*Work item:* Give the records again exactly, with every character kept.

*Supplied entries:*

▶

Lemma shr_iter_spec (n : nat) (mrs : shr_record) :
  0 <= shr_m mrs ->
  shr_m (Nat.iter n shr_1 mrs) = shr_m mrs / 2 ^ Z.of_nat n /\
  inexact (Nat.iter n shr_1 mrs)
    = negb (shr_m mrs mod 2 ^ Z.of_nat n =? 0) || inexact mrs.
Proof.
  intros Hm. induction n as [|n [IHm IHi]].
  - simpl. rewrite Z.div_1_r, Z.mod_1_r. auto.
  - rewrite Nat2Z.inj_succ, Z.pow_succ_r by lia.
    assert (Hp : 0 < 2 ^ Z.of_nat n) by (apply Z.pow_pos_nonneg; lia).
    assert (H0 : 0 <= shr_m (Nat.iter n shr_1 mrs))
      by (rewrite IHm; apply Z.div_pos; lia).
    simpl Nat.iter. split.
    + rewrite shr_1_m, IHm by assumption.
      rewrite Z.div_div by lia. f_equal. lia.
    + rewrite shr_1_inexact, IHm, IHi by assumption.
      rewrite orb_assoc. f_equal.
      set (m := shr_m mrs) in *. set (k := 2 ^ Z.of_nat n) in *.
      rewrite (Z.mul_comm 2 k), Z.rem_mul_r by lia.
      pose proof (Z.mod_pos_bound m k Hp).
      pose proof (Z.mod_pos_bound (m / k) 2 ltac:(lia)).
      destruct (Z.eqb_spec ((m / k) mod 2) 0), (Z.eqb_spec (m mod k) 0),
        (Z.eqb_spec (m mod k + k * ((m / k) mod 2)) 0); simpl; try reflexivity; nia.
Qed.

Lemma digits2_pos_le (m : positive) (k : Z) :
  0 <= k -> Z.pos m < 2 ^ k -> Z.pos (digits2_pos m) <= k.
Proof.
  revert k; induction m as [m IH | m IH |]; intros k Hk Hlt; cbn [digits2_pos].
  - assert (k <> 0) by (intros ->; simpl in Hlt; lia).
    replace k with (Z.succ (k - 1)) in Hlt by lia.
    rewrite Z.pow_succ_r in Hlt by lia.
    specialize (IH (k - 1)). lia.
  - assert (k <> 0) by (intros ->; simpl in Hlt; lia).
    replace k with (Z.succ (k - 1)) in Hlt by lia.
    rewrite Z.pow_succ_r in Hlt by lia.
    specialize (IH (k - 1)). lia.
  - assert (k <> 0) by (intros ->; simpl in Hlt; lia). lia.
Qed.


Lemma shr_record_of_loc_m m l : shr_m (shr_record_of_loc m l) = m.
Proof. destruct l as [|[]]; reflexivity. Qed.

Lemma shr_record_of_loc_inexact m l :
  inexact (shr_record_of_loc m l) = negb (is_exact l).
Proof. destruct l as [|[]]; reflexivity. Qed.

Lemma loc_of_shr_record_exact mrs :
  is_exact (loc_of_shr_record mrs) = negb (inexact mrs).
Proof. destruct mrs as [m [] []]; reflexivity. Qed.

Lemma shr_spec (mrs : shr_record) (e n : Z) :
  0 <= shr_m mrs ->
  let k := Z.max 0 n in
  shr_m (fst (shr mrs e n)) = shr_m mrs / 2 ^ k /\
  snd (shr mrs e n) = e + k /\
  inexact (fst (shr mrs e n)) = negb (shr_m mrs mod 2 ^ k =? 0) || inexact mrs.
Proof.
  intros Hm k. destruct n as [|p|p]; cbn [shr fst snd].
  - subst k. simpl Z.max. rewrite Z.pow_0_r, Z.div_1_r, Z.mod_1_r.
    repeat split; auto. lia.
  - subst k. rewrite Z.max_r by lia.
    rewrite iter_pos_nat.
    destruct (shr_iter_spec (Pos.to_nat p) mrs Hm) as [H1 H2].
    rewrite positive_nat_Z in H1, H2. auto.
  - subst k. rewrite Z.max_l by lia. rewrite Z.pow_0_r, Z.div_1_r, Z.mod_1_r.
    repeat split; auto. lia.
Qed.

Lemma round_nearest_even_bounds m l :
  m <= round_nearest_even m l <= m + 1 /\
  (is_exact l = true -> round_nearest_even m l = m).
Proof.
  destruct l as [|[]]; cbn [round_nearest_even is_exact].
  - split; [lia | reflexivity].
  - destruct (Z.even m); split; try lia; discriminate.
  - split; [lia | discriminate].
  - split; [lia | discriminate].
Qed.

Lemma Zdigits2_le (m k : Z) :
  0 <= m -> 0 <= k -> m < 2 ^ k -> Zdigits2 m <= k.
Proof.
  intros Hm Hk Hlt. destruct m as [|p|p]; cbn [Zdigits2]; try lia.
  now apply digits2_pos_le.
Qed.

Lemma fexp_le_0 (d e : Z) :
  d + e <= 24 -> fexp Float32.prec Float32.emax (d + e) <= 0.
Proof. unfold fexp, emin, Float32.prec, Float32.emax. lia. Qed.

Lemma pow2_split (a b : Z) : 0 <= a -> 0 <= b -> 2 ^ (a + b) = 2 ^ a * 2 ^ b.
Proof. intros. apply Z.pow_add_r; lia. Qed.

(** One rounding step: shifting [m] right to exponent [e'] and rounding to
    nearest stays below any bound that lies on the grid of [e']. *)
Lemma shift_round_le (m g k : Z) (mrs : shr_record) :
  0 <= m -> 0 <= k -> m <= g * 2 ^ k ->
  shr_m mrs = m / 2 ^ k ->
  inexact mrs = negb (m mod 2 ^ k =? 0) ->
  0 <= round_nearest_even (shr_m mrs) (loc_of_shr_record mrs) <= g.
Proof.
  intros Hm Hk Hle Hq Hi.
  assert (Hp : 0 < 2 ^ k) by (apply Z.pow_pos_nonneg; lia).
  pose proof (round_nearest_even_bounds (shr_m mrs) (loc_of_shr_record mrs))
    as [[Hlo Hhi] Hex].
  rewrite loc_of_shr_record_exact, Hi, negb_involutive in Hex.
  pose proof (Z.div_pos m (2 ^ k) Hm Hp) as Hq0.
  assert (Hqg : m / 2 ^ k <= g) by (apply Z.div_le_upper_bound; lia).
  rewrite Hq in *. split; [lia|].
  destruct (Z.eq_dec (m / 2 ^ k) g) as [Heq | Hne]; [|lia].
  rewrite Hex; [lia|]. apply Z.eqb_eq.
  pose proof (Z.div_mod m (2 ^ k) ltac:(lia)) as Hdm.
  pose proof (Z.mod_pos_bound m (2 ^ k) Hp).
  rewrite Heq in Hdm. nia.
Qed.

◀

*Answer for this exercise:*
Lemma shr_iter_spec (n : nat) (mrs : shr_record) :
  0 <= shr_m mrs ->
  shr_m (Nat.iter n shr_1 mrs) = shr_m mrs / 2 ^ Z.of_nat n /\
  inexact (Nat.iter n shr_1 mrs)
    = negb (shr_m mrs mod 2 ^ Z.of_nat n =? 0) || inexact mrs.
Proof.
  intros Hm. induction n as [|n [IHm IHi]].
  - simpl. rewrite Z.div_1_r, Z.mod_1_r. auto.
  - rewrite Nat2Z.inj_succ, Z.pow_succ_r by lia.
    assert (Hp : 0 < 2 ^ Z.of_nat n) by (apply Z.pow_pos_nonneg; lia).
    assert (H0 : 0 <= shr_m (Nat.iter n shr_1 mrs))
      by (rewrite IHm; apply Z.div_pos; lia).
    simpl Nat.iter. split.
    + rewrite shr_1_m, IHm by assumption.
      rewrite Z.div_div by lia. f_equal. lia.
    + rewrite shr_1_inexact, IHm, IHi by assumption.
      rewrite orb_assoc. f_equal.
      set (m := shr_m mrs) in *. set (k := 2 ^ Z.of_nat n) in *.
      rewrite (Z.mul_comm 2 k), Z.rem_mul_r by lia.
      pose proof (Z.mod_pos_bound m k Hp).
      pose proof (Z.mod_pos_bound (m / k) 2 ltac:(lia)).
      destruct (Z.eqb_spec ((m / k) mod 2) 0), (Z.eqb_spec (m mod k) 0),
        (Z.eqb_spec (m mod k + k * ((m / k) mod 2)) 0); simpl; try reflexivity; nia.
Qed.

Lemma digits2_pos_le (m : positive) (k : Z) :
  0 <= k -> Z.pos m < 2 ^ k -> Z.pos (digits2_pos m) <= k.
Proof.
  revert k; induction m as [m IH | m IH |]; intros k Hk Hlt; cbn [digits2_pos].
  - assert (k <> 0) by (intros ->; simpl in Hlt; lia).
    replace k with (Z.succ (k - 1)) in Hlt by lia.
    rewrite Z.pow_succ_r in Hlt by lia.
    specialize (IH (k - 1)). lia.
  - assert (k <> 0) by (intros ->; simpl in Hlt; lia).
    replace k with (Z.succ (k - 1)) in Hlt by lia.
    rewrite Z.pow_succ_r in Hlt by lia.
    specialize (IH (k - 1)). lia.
  - assert (k <> 0) by (intros ->; simpl in Hlt; lia). lia.
Qed.


Lemma shr_record_of_loc_m m l : shr_m (shr_record_of_loc m l) = m.
Proof. destruct l as [|[]]; reflexivity. Qed.

Lemma shr_record_of_loc_inexact m l :
  inexact (shr_record_of_loc m l) = negb (is_exact l).
Proof. destruct l as [|[]]; reflexivity. Qed.

Lemma loc_of_shr_record_exact mrs :
  is_exact (loc_of_shr_record mrs) = negb (inexact mrs).
Proof. destruct mrs as [m [] []]; reflexivity. Qed.

Lemma shr_spec (mrs : shr_record) (e n : Z) :
  0 <= shr_m mrs ->
  let k := Z.max 0 n in
  shr_m (fst (shr mrs e n)) = shr_m mrs / 2 ^ k /\
  snd (shr mrs e n) = e + k /\
  inexact (fst (shr mrs e n)) = negb (shr_m mrs mod 2 ^ k =? 0) || inexact mrs.
Proof.
  intros Hm k. destruct n as [|p|p]; cbn [shr fst snd].
  - subst k. simpl Z.max. rewrite Z.pow_0_r, Z.div_1_r, Z.mod_1_r.
    repeat split; auto. lia.
  - subst k. rewrite Z.max_r by lia.
    rewrite iter_pos_nat.
    destruct (shr_iter_spec (Pos.to_nat p) mrs Hm) as [H1 H2].
    rewrite positive_nat_Z in H1, H2. auto.
  - subst k. rewrite Z.max_l by lia. rewrite Z.pow_0_r, Z.div_1_r, Z.mod_1_r.
    repeat split; auto. lia.
Qed.

Lemma round_nearest_even_bounds m l :
  m <= round_nearest_even m l <= m + 1 /\
  (is_exact l = true -> round_nearest_even m l = m).
Proof.
  destruct l as [|[]]; cbn [round_nearest_even is_exact].
  - split; [lia | reflexivity].
  - destruct (Z.even m); split; try lia; discriminate.
  - split; [lia | discriminate].
  - split; [lia | discriminate].
Qed.

Lemma Zdigits2_le (m k : Z) :
  0 <= m -> 0 <= k -> m < 2 ^ k -> Zdigits2 m <= k.
Proof.
  intros Hm Hk Hlt. destruct m as [|p|p]; cbn [Zdigits2]; try lia.
  now apply digits2_pos_le.
Qed.

Lemma fexp_le_0 (d e : Z) :
  d + e <= 24 -> fexp Float32.prec Float32.emax (d + e) <= 0.
Proof. unfold fexp, emin, Float32.prec, Float32.emax. lia. Qed.

Lemma pow2_split (a b : Z) : 0 <= a -> 0 <= b -> 2 ^ (a + b) = 2 ^ a * 2 ^ b.
Proof. intros. apply Z.pow_add_r; lia. Qed.

(** One rounding step: shifting [m] right to exponent [e'] and rounding to
    nearest stays below any bound that lies on the grid of [e']. *)
Lemma shift_round_le (m g k : Z) (mrs : shr_record) :
  0 <= m -> 0 <= k -> m <= g * 2 ^ k ->
  shr_m mrs = m / 2 ^ k ->
  inexact mrs = negb (m mod 2 ^ k =? 0) ->
  0 <= round_nearest_even (shr_m mrs) (loc_of_shr_record mrs) <= g.
Proof.
  intros Hm Hk Hle Hq Hi.
  assert (Hp : 0 < 2 ^ k) by (apply Z.pow_pos_nonneg; lia).
  pose proof (round_nearest_even_bounds (shr_m mrs) (loc_of_shr_record mrs))
    as [[Hlo Hhi] Hex].
  rewrite loc_of_shr_record_exact, Hi, negb_involutive in Hex.
  pose proof (Z.div_pos m (2 ^ k) Hm Hp) as Hq0.
  assert (Hqg : m / 2 ^ k <= g) by (apply Z.div_le_upper_bound; lia).
  rewrite Hq in *. split; [lia|].
  destruct (Z.eq_dec (m / 2 ^ k) g) as [Heq | Hne]; [|lia].
  rewrite Hex; [lia|]. apply Z.eqb_eq.
  pose proof (Z.div_mod m (2 ^ k) ltac:(lia)) as Hdm.
  pose proof (Z.mod_pos_bound m (2 ^ k) Hp).
  rewrite Heq in Hdm. nia.
Qed.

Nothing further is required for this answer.